Message: I Care About the Black Folks

By FRANK RICH

ONCE Toto parts the curtain, the Wizard of Oz can never be the wizard again. He is forever Professor Marvel, blowhard and snake-oil salesman. Hurricane Katrina, which is likely to endure in the American psyche as long as L. Frank Baum's mythic tornado, has similarly unmasked George W. Bush.

The worst storm in our history proved perfect for exposing this president because in one big blast it illuminated all his failings: the rampant cronyism, the empty sloganeering of "compassionate conservatism," the lack of concern for the "underprivileged" his mother condescended to at the Astrodome, the reckless lack of planning for all government operations except tax cuts, the use of spin and photo-ops to camouflage failure and to substitute for action.

In the chaos unleashed by Katrina, these plot strands coalesced into a single tragic epic played out in real time on television. The narrative is just too powerful to be undone now by the administration's desperate recycling of its greatest hits: a return Sunshine Boys tour by the surrogate empathizers Clinton and Bush I, another round of prayers at the Washington National Cathedral, another ludicrously overhyped prime-time address flecked with speechwriters' "poetry" and framed by a picturesque backdrop. Reruns never eclipse a riveting new show.

Nor can the president's acceptance of "responsibility" for the disaster dislodge what came before. Mr. Bush didn't cough up his modified-limited mea culpa until he'd seen his whole administration flash before his eyes. His admission that some of the buck may stop with him (about a dime's worth, in Truman dollars) came two weeks after the levees burst and five years after he promised to usher in a new post-Clinton "culture of responsibility." It came only after the plan to heap all the blame on the indeed blameworthy local Democrats failed to lift Mr. Bush's own record-low poll numbers. It came only after America's highest-rated TV news anchor, Brian Williams, started talking about Katrina the way Walter Cronkite once did about Vietnam.

Taking responsibility, as opposed to paying lip service to doing so, is not in this administration's gene pool. It was particularly shameful that Laura Bush was sent among the storm's dispossessed to try to scapegoat the news media for her husband's ineptitude. When she complained of seeing "a lot of the same footage over and over that isn't necessarily representative of what really happened," the first lady sounded just like Donald Rumsfeld shirking responsibility for the looting of Baghdad. The defense secretary, too, griped about seeing the same picture "over and over" on television (a looter with a vase) to hide the reality that the Pentagon had no plan to secure Iraq, a catastrophic failure being paid for in Iraqi and American blood to this day.

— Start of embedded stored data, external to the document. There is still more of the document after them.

(** * Syntek front-end: tokenizer, [new] expressions, class-body linter rule

    A shallow embedding of the TypeScript sources of the syntek compiler
    front-end, and the properties its specification states about them.

    - [Tokenizer] (src/parser/Tokenizer.ts) is embedded method by method;
      the object's mutable fields are threaded as a record.
    - [newExpr] (src/parser/internal/expressions/newExpr.ts) runs in a small
      parser monad, over the helpers it imports.
    - [variableDecl] (src/parser/internal/declarations/variableDecl.ts)
      runs in the same monad.
    - [declarationsInClass] (the linter rule) is a function from a class
      declaration to the reports it makes.
    - [sanitize] (tests/TestUtils.ts) is a function on strings.

    The grammar module (token kinds, tables, node classes), the [Parser]
    class and the other expression parsers are not among the sources.  The
    tokenizer, [newExpr] and the rule take what they use of them as
    parameters; where a worked example needs them they are modelled from
    the specification, and marked so.

    JavaScript strings are modelled as [string]: a character is a code unit
    below 256. *)

From Stdlib Require Import String Ascii List Arith Bool Lia.
Import ListNotations.
Open Scope string_scope.
Set Warnings "-register-all".

(* ================================================================== *)
(** * Positions and spans *)

(** A position is the pair [[line, column]] the source passes to [Span]. *)
Definition Position : Type := (nat * nat)%type.

Record Span : Type := mkSpan { start : Position; end_ : Position }.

This White House doesn't hate all pictures, of course. It loves those by Karl Rove's Imagineers, from the spectacularly lighted Statue of Liberty backdrop of Mr. Bush's first 9/11 anniversary speech to his "Top Gun" stunt to Thursday's laughably stagy stride across the lawn to his lectern in Jackson Square. (Message: I am a leader, not that vacationing slacker who first surveyed the hurricane damage from my presidential jet.)

The most odious image-mongering, however, has been Mr. Bush's repeated deployment of African-Americans as dress extras to advertise his "compassion." In 2000, the Republican convention filled the stage with break dancers and gospel singers, trying to dispel the memory of Mr. Bush's craven appearance at Bob Jones University when it forbade interracial dating. (The few blacks in the convention hall itself were positioned near celebrities so they'd show up in TV shots.) In 2004, the Bush-Cheney campaign Web site had a page titled "Compassion" devoted mainly to photos of the president with black people, Colin Powell included.

Some of these poses are re-enacted in the "Hurricane Relief" photo gallery currently on display on the White House Web site. But this time the old magic isn't working. The "compassion" photos are outweighed by the cinéma vérité of poor people screaming for their lives. The government effort to keep body recovery efforts in New Orleans as invisible as the coffins from Iraq was abandoned when challenged in court by CNN.

But even now the administration's priority of image over substance is embedded like a cancer in the Katrina relief process. Brazenly enough, Mr. Rove has been officially put in charge of the reconstruction effort. The two top deputies at FEMA remaining after Michael Brown's departure, one of them a former local TV newsman, are not disaster relief specialists but experts in P.R., which they'd practiced as advance men for various Bush campaigns. Thus The Salt Lake Tribune discovered a week after the hurricane that some 1,000 firefighters from Utah and elsewhere were sent not to the Gulf Coast but to Atlanta, to be trained as "community relations officers for FEMA" rather than used as emergency workers to rescue the dying in New Orleans. When 50 of them were finally dispatched to Louisiana, the paper reported, their first assignment was "to stand beside President Bush" as he toured devastated areas.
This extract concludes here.